#### TASK ITEM:
For this exercise, reproduce the entries below exactly, but only from the line containing "reconciler has already" through the line containing "match body 0 with", both included.

━━━━━ RECORDS TO PROCESS ━━━━━

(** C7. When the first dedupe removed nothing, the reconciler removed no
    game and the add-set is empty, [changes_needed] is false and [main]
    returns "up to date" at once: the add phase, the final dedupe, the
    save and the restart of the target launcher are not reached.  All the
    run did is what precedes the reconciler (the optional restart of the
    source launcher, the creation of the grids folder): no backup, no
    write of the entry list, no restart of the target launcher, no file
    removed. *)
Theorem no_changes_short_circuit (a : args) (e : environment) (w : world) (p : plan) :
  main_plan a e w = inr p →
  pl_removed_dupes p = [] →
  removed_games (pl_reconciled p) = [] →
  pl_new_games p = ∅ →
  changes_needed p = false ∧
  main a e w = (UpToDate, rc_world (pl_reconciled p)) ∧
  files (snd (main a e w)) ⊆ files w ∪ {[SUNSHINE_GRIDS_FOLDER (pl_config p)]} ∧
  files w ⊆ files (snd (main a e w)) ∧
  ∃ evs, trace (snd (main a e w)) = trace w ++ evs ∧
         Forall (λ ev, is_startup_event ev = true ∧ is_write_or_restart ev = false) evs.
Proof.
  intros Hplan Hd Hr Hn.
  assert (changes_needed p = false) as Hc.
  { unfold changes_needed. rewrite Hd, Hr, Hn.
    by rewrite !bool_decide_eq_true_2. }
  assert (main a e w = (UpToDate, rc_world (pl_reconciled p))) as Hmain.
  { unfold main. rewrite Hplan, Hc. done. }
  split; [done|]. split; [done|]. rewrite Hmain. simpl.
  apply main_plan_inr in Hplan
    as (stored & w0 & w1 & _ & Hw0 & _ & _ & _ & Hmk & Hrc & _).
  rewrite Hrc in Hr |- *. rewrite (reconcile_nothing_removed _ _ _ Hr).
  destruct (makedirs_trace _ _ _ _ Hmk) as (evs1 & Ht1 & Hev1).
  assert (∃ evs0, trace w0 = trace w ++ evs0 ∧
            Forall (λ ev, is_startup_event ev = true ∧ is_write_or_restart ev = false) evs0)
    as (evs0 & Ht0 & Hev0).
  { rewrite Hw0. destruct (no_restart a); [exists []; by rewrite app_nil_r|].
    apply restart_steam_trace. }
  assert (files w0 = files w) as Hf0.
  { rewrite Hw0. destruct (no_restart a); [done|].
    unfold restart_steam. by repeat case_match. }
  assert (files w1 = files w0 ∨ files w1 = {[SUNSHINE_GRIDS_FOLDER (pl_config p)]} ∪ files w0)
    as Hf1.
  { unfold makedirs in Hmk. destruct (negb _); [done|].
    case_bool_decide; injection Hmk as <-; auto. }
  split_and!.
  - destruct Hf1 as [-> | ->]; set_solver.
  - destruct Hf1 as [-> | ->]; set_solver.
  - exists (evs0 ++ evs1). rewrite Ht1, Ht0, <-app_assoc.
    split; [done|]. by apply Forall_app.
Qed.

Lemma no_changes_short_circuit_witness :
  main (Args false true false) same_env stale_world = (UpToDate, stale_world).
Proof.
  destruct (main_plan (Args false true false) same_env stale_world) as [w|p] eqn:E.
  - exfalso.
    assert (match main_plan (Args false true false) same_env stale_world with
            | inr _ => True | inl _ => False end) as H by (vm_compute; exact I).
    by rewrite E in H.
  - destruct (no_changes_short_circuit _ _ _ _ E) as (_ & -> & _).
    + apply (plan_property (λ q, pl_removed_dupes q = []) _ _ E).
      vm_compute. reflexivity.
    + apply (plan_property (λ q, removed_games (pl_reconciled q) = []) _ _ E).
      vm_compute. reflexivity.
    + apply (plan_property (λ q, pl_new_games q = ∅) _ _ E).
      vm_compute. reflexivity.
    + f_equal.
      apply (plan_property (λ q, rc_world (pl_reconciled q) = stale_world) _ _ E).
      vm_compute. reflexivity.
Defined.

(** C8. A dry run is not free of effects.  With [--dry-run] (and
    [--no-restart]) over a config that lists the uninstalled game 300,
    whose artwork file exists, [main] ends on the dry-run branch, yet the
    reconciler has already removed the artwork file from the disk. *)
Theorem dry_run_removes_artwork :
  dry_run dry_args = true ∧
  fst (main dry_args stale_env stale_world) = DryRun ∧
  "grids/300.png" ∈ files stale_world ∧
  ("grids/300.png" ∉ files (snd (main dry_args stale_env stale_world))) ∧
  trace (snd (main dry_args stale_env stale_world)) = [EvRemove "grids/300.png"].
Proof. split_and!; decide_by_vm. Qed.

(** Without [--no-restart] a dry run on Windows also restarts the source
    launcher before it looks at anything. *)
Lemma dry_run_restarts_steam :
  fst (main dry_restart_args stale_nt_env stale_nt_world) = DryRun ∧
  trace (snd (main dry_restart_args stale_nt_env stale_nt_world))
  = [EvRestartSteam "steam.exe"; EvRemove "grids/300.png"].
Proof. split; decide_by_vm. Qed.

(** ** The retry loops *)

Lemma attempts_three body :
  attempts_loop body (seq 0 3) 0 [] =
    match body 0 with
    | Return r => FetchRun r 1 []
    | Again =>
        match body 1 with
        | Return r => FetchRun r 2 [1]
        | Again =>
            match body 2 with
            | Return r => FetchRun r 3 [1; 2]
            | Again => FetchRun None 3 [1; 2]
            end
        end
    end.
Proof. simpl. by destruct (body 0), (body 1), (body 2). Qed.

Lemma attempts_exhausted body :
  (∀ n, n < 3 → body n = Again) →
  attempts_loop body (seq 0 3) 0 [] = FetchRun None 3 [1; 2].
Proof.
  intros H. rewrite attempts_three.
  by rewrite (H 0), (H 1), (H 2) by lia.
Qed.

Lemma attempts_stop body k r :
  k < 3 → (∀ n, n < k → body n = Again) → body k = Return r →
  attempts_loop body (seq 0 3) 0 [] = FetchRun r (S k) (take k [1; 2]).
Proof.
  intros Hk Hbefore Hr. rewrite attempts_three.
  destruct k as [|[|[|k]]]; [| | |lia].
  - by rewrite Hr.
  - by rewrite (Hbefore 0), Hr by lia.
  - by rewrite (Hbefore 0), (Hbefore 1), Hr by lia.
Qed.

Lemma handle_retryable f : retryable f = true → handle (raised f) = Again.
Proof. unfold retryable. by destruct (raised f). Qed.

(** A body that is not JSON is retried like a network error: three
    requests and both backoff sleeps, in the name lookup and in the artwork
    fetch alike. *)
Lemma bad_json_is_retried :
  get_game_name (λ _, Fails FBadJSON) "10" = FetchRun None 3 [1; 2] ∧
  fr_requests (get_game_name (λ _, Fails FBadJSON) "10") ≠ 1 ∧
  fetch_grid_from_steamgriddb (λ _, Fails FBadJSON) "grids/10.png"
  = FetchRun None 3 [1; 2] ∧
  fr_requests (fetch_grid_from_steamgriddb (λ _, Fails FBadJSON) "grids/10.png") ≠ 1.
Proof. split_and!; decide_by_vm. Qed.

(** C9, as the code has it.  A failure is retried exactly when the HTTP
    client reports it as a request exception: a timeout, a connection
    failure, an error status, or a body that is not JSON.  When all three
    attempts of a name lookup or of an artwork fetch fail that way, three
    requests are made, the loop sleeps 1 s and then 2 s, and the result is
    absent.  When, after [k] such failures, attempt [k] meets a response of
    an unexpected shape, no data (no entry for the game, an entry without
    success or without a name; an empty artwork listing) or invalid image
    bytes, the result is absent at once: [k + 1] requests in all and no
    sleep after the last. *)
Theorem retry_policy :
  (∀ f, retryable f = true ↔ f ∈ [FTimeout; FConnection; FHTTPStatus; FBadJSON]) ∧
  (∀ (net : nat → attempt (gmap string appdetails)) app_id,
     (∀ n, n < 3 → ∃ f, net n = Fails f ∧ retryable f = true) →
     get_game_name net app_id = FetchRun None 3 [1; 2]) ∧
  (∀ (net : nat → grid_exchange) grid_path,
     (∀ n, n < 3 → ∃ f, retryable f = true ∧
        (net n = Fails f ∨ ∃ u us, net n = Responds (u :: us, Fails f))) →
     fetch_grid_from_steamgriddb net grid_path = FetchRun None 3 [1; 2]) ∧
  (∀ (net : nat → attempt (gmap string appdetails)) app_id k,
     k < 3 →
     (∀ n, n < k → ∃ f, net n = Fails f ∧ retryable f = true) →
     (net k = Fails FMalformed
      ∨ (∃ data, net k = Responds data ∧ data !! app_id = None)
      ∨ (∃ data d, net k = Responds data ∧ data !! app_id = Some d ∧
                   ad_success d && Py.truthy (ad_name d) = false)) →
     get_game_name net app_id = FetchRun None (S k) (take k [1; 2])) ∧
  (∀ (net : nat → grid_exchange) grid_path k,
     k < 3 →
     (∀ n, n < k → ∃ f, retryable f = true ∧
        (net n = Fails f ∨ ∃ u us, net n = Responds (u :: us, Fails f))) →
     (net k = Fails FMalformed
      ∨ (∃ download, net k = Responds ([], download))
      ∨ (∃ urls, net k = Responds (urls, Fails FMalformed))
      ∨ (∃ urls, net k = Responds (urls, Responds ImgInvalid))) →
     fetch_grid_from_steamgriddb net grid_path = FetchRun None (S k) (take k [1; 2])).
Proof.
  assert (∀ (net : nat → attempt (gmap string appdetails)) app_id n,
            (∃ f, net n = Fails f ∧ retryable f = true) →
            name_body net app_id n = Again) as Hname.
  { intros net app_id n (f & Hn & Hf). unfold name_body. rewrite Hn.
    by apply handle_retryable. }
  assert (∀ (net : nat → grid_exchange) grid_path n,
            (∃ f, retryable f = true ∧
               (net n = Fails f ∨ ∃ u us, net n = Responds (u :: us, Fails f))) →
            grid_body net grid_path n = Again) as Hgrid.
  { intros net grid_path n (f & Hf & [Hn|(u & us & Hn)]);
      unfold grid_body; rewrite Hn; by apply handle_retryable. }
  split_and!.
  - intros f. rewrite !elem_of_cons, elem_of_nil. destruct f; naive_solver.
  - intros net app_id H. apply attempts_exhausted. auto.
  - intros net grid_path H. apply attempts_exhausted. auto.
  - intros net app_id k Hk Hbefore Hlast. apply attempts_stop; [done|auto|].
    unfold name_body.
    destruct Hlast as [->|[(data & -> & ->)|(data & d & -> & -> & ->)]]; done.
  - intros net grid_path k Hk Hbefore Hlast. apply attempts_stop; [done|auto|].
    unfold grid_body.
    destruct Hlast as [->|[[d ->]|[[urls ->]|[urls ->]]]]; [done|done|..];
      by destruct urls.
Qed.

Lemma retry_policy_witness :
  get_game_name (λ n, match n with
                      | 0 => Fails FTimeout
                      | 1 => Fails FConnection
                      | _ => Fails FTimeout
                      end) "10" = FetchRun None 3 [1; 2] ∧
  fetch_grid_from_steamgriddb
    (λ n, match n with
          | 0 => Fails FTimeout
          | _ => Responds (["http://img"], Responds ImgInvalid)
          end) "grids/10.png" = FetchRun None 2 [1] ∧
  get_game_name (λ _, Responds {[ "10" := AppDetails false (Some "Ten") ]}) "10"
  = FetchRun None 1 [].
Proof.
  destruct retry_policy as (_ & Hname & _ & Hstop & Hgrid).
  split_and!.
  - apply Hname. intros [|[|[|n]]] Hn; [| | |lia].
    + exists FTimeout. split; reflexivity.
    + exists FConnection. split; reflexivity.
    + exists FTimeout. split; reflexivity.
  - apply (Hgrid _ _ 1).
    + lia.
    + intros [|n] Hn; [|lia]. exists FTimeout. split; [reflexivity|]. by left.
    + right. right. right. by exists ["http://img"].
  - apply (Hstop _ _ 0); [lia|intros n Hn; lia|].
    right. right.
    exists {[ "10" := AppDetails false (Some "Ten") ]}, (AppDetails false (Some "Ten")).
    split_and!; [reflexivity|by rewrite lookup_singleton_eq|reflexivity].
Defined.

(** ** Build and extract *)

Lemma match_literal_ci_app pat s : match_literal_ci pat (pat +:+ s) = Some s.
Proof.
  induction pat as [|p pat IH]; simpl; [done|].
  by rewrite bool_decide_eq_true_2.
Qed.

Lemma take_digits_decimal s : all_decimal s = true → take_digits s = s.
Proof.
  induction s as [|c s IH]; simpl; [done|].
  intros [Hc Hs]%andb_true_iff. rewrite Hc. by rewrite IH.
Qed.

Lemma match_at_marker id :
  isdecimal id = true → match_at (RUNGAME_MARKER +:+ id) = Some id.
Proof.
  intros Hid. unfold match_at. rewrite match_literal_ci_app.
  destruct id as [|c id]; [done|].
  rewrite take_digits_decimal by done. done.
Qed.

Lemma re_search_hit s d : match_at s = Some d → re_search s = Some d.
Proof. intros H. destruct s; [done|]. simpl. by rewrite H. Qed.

━━━━━

#### TASK SOLUTION:
    reconciler has already removed the artwork file from the disk. *)
Theorem dry_run_removes_artwork :
  dry_run dry_args = true ∧
  fst (main dry_args stale_env stale_world) = DryRun ∧
  "grids/300.png" ∈ files stale_world ∧
  ("grids/300.png" ∉ files (snd (main dry_args stale_env stale_world))) ∧
  trace (snd (main dry_args stale_env stale_world)) = [EvRemove "grids/300.png"].
Proof. split_and!; decide_by_vm. Qed.

(** Without [--no-restart] a dry run on Windows also restarts the source
    launcher before it looks at anything. *)
Lemma dry_run_restarts_steam :
  fst (main dry_restart_args stale_nt_env stale_nt_world) = DryRun ∧
  trace (snd (main dry_restart_args stale_nt_env stale_nt_world))
  = [EvRestartSteam "steam.exe"; EvRemove "grids/300.png"].
Proof. split; decide_by_vm. Qed.

(** ** The retry loops *)

Lemma attempts_three body :
  attempts_loop body (seq 0 3) 0 [] =
    match body 0 with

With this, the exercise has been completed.